● Stored data entries

****

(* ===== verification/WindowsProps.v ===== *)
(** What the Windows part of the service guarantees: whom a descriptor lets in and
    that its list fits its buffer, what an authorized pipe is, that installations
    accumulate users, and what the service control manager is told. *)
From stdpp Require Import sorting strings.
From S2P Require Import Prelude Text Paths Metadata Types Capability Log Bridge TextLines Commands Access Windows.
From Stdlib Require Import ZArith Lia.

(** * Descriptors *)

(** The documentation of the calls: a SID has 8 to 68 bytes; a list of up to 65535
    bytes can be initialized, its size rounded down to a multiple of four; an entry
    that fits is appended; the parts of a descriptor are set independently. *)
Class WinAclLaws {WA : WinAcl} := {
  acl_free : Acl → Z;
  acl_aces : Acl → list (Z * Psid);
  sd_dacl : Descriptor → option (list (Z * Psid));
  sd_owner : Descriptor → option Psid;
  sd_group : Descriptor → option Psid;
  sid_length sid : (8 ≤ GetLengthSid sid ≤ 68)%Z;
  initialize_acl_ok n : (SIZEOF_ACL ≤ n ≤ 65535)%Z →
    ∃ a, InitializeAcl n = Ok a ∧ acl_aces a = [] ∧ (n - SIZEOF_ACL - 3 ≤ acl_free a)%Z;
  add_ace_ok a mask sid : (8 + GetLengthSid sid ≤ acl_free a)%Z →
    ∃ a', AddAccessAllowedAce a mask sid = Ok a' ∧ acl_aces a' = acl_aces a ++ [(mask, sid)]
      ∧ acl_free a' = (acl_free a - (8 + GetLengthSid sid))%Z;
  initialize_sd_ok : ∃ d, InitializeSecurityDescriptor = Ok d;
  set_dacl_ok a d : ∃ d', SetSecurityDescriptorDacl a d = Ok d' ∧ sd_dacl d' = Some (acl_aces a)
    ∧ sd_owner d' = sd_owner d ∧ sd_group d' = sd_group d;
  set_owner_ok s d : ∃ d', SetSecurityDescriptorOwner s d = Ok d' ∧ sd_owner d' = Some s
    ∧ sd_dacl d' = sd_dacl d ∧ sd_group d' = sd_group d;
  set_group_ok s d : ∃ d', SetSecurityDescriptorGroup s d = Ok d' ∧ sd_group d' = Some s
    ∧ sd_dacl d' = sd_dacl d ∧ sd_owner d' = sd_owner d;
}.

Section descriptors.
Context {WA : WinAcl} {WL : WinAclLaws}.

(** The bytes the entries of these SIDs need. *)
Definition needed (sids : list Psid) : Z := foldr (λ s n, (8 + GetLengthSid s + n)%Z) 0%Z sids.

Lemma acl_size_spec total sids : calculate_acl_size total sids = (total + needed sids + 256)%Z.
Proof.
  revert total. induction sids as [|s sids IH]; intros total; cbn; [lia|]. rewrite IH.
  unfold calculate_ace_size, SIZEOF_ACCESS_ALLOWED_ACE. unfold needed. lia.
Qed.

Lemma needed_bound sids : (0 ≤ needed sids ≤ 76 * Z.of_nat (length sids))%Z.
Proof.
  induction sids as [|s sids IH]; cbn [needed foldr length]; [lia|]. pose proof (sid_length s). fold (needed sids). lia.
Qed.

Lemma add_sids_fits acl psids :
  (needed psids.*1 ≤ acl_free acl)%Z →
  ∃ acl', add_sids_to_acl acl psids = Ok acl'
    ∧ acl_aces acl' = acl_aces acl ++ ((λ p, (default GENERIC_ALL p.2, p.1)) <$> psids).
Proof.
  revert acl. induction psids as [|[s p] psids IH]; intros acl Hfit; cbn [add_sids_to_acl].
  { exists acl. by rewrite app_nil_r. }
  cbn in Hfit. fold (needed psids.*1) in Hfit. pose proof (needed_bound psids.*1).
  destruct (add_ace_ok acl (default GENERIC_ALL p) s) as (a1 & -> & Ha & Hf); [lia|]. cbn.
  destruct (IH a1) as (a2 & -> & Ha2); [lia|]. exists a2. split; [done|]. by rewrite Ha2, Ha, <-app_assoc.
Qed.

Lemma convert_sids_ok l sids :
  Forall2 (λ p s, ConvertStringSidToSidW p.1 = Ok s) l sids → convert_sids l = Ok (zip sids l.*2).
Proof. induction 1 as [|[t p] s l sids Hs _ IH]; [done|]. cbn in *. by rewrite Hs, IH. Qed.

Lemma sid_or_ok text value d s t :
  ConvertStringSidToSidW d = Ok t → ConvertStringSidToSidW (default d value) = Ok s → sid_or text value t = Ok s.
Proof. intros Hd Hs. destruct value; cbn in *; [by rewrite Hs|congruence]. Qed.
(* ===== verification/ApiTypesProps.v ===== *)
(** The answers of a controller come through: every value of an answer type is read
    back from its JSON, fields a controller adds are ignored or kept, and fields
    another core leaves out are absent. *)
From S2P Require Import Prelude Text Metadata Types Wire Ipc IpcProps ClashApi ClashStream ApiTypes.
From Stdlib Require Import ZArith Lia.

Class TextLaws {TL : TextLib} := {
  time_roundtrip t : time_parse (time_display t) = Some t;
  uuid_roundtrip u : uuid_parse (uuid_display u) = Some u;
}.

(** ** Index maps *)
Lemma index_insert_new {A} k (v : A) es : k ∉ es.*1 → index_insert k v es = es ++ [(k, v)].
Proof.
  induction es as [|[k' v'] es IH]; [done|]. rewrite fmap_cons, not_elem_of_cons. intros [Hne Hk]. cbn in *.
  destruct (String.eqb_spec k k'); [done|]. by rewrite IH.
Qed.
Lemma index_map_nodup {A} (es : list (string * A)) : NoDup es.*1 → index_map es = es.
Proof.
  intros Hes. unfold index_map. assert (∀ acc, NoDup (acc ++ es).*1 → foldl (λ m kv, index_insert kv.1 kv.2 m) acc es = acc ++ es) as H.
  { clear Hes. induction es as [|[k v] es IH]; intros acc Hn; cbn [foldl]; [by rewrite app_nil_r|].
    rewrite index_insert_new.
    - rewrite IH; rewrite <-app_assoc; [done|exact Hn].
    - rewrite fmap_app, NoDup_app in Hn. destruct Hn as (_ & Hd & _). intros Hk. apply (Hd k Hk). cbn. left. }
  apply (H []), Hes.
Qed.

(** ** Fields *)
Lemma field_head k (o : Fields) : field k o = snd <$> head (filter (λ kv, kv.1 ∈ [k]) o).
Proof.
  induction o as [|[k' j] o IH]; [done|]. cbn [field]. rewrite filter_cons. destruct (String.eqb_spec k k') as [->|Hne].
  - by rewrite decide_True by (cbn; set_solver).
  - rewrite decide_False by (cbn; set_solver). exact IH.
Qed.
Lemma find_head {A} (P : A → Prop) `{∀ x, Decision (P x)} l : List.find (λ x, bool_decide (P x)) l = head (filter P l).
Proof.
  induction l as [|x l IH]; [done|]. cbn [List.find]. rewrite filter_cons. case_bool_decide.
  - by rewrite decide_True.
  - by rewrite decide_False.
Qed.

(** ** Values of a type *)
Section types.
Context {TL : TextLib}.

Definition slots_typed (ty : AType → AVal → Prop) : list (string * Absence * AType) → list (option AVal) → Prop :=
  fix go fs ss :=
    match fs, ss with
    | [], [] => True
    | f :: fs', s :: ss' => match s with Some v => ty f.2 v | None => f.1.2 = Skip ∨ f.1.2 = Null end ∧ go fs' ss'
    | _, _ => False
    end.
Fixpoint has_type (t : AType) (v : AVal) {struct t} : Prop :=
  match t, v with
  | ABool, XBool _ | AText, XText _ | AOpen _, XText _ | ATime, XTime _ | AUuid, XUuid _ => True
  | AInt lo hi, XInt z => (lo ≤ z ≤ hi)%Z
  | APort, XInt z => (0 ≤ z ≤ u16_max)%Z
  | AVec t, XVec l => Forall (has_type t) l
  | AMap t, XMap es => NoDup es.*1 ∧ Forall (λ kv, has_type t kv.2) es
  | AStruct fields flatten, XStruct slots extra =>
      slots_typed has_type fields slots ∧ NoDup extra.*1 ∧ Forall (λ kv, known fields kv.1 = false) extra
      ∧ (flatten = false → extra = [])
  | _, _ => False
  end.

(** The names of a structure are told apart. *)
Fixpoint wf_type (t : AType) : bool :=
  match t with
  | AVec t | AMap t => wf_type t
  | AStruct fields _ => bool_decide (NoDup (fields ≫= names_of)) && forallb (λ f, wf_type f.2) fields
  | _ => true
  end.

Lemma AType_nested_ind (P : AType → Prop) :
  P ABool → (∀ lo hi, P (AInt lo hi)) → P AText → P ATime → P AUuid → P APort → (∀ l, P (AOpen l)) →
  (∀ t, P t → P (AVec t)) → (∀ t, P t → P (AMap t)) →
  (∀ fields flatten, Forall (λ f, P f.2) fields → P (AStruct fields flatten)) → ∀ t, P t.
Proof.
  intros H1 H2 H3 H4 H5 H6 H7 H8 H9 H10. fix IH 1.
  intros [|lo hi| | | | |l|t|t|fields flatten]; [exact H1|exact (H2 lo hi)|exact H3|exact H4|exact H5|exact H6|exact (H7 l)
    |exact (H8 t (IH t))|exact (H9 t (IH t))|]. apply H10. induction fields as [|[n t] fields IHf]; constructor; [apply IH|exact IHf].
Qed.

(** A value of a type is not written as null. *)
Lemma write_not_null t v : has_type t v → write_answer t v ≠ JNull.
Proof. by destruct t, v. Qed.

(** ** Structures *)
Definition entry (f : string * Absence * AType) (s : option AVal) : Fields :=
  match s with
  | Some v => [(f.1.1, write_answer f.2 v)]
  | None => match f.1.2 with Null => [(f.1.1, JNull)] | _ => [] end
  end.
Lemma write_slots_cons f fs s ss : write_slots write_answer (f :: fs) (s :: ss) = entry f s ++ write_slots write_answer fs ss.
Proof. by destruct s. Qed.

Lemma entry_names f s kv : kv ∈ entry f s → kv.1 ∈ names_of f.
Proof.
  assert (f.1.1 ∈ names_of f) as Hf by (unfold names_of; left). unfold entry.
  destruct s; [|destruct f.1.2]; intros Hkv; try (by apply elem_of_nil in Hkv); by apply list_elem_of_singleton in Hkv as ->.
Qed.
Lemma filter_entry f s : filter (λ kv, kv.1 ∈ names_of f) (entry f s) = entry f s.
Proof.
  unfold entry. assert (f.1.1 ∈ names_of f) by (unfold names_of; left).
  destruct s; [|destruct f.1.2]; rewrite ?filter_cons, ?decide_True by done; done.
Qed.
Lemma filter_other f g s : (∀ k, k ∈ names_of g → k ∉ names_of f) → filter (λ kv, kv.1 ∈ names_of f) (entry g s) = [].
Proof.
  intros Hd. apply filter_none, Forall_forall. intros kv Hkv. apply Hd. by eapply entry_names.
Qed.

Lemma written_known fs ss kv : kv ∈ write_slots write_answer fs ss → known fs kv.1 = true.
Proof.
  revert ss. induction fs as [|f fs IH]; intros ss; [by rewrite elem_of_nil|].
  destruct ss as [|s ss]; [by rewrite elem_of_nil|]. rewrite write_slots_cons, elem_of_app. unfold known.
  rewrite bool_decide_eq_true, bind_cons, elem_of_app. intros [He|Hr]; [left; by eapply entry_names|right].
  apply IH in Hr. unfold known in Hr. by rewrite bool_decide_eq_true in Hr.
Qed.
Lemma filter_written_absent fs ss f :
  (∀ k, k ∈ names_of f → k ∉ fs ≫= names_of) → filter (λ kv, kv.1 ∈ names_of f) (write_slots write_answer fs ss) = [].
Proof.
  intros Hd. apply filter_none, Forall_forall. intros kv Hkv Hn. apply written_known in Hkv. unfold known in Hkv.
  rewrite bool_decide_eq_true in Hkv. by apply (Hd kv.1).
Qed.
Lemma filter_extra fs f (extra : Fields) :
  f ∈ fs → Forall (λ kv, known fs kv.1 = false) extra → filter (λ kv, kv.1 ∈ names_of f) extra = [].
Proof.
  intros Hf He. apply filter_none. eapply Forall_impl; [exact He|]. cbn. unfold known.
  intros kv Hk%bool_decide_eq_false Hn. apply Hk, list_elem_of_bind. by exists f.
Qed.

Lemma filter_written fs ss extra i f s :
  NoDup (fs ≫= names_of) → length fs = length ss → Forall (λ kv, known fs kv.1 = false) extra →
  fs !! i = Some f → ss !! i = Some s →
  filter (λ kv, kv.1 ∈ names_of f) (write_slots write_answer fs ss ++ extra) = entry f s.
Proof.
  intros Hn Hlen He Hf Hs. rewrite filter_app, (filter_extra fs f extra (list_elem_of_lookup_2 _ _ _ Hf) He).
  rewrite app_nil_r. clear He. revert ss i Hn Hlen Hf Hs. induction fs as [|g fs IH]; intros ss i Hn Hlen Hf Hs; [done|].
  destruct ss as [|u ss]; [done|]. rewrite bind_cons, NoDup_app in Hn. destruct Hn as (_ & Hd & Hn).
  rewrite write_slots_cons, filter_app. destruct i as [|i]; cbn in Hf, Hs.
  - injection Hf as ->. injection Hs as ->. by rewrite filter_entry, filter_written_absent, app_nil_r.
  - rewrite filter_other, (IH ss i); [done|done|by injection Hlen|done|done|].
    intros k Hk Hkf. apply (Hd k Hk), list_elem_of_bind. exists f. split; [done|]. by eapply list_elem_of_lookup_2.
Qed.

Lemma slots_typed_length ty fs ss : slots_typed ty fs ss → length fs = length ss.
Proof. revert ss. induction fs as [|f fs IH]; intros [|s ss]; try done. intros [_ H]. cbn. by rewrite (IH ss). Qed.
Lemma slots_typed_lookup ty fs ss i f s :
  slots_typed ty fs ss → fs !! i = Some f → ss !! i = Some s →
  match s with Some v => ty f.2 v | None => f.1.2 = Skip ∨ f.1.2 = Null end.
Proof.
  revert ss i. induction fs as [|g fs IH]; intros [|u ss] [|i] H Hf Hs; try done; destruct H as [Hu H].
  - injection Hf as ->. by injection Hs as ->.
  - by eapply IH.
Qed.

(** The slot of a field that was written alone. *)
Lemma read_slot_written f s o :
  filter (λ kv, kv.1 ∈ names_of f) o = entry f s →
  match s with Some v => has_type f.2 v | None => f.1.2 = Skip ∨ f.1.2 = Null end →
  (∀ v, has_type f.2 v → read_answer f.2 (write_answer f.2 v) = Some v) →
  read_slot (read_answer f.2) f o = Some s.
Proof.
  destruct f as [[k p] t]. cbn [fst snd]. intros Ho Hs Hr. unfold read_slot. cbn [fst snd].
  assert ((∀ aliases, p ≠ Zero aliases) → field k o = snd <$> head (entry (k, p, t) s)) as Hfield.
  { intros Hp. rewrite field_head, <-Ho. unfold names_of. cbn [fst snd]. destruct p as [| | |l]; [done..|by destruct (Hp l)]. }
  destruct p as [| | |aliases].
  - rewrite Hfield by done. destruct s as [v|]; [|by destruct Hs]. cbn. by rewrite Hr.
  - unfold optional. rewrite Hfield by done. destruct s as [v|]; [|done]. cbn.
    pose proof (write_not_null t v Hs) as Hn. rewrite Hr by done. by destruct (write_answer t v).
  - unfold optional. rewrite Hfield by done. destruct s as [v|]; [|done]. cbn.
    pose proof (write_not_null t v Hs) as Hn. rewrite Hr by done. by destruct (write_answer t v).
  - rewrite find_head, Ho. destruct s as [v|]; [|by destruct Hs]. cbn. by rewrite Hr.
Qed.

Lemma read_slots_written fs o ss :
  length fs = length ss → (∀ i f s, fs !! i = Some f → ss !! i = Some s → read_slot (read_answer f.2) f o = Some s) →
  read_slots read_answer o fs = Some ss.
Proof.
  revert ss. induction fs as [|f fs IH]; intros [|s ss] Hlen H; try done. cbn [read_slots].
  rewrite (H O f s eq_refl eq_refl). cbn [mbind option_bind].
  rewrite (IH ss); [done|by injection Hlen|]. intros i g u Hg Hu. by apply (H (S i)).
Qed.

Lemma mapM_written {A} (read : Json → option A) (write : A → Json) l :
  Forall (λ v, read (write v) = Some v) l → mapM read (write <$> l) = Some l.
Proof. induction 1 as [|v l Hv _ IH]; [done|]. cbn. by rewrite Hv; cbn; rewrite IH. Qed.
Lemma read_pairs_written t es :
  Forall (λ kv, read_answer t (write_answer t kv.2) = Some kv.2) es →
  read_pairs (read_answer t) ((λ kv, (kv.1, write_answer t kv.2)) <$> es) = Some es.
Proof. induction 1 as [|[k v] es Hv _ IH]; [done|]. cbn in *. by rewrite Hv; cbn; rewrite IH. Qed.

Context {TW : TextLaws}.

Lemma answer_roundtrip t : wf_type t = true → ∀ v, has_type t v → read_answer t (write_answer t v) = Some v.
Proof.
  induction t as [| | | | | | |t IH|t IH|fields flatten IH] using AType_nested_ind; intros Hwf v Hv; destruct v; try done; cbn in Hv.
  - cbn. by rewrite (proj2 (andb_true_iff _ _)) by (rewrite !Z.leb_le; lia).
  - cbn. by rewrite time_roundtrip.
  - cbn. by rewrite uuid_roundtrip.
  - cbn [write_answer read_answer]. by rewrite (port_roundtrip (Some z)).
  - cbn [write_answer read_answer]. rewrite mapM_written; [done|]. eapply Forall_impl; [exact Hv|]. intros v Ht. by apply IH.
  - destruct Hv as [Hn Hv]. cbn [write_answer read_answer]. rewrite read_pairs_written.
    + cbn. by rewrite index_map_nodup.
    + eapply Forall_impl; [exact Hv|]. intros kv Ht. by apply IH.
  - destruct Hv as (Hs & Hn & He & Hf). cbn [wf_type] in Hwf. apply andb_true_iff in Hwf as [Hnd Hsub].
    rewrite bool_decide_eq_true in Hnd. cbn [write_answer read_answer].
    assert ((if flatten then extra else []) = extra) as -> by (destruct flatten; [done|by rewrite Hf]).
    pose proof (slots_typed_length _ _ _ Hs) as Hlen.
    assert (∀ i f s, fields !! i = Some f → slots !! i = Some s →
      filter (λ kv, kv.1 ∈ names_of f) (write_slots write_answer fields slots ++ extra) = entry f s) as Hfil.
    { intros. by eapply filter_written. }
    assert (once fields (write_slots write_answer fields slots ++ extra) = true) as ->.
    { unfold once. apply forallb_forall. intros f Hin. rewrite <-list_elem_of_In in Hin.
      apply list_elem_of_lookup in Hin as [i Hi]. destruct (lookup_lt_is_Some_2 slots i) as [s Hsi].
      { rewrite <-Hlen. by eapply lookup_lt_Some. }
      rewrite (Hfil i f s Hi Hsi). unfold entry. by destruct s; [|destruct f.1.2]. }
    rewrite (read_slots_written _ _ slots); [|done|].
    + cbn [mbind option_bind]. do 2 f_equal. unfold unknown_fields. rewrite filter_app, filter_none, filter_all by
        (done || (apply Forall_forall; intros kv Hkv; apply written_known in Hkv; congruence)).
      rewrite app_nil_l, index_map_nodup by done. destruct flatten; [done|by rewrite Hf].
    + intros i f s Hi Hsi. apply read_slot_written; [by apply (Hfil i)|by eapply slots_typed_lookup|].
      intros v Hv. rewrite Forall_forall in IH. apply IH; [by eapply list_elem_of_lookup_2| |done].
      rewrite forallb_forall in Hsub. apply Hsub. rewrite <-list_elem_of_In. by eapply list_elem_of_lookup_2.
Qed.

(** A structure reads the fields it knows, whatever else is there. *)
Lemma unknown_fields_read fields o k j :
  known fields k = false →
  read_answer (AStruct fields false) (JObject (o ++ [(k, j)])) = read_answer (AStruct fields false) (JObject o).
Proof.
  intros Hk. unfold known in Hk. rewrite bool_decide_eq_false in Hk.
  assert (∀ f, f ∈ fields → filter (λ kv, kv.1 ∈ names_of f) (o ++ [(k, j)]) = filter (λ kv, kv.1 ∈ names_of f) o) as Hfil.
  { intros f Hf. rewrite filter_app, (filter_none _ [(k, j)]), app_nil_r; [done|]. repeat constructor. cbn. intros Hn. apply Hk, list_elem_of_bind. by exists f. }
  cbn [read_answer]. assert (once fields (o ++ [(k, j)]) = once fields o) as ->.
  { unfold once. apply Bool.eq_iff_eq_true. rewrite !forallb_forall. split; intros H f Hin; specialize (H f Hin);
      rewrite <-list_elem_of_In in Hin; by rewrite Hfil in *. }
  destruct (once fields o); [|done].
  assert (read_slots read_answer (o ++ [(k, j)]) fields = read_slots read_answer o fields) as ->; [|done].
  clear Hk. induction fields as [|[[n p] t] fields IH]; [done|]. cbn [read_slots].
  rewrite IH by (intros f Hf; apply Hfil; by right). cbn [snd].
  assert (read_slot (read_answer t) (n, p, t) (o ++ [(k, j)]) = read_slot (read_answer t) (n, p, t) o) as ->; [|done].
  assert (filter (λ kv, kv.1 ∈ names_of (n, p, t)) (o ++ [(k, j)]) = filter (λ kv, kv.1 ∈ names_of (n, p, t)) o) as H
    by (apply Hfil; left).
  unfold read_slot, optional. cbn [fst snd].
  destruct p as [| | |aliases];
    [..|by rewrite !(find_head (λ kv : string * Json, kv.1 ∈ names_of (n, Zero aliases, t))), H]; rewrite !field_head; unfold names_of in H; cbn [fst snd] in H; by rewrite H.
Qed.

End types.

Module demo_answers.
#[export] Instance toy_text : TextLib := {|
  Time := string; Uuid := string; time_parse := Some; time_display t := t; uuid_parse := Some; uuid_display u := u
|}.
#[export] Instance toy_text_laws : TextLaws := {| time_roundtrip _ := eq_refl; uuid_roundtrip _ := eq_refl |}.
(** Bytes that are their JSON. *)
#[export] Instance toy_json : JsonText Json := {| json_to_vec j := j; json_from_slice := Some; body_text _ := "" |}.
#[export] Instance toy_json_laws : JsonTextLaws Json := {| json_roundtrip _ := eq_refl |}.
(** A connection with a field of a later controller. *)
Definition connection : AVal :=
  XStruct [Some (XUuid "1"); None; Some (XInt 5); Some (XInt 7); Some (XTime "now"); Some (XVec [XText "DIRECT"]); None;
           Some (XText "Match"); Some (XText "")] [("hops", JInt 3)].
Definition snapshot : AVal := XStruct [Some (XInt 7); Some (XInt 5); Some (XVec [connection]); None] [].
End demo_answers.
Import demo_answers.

****

● To do
All that is needed is the exact run of lines above from the line containing "Proof. induction 1 as [|[k" through the line containing "induction t as", both of them included.

● Output of the task
Proof. induction 1 as [|[k v] es Hv _ IH]; [done|]. cbn in *. by rewrite Hv; cbn; rewrite IH. Qed.

Context {TW : TextLaws}.

Lemma answer_roundtrip t : wf_type t = true → ∀ v, has_type t v → read_answer t (write_answer t v) = Some v.
Proof.
  induction t as [| | | | | | |t IH|t IH|fields flatten IH] using AType_nested_ind; intros Hwf v Hv; destruct v; try done; cbn in Hv.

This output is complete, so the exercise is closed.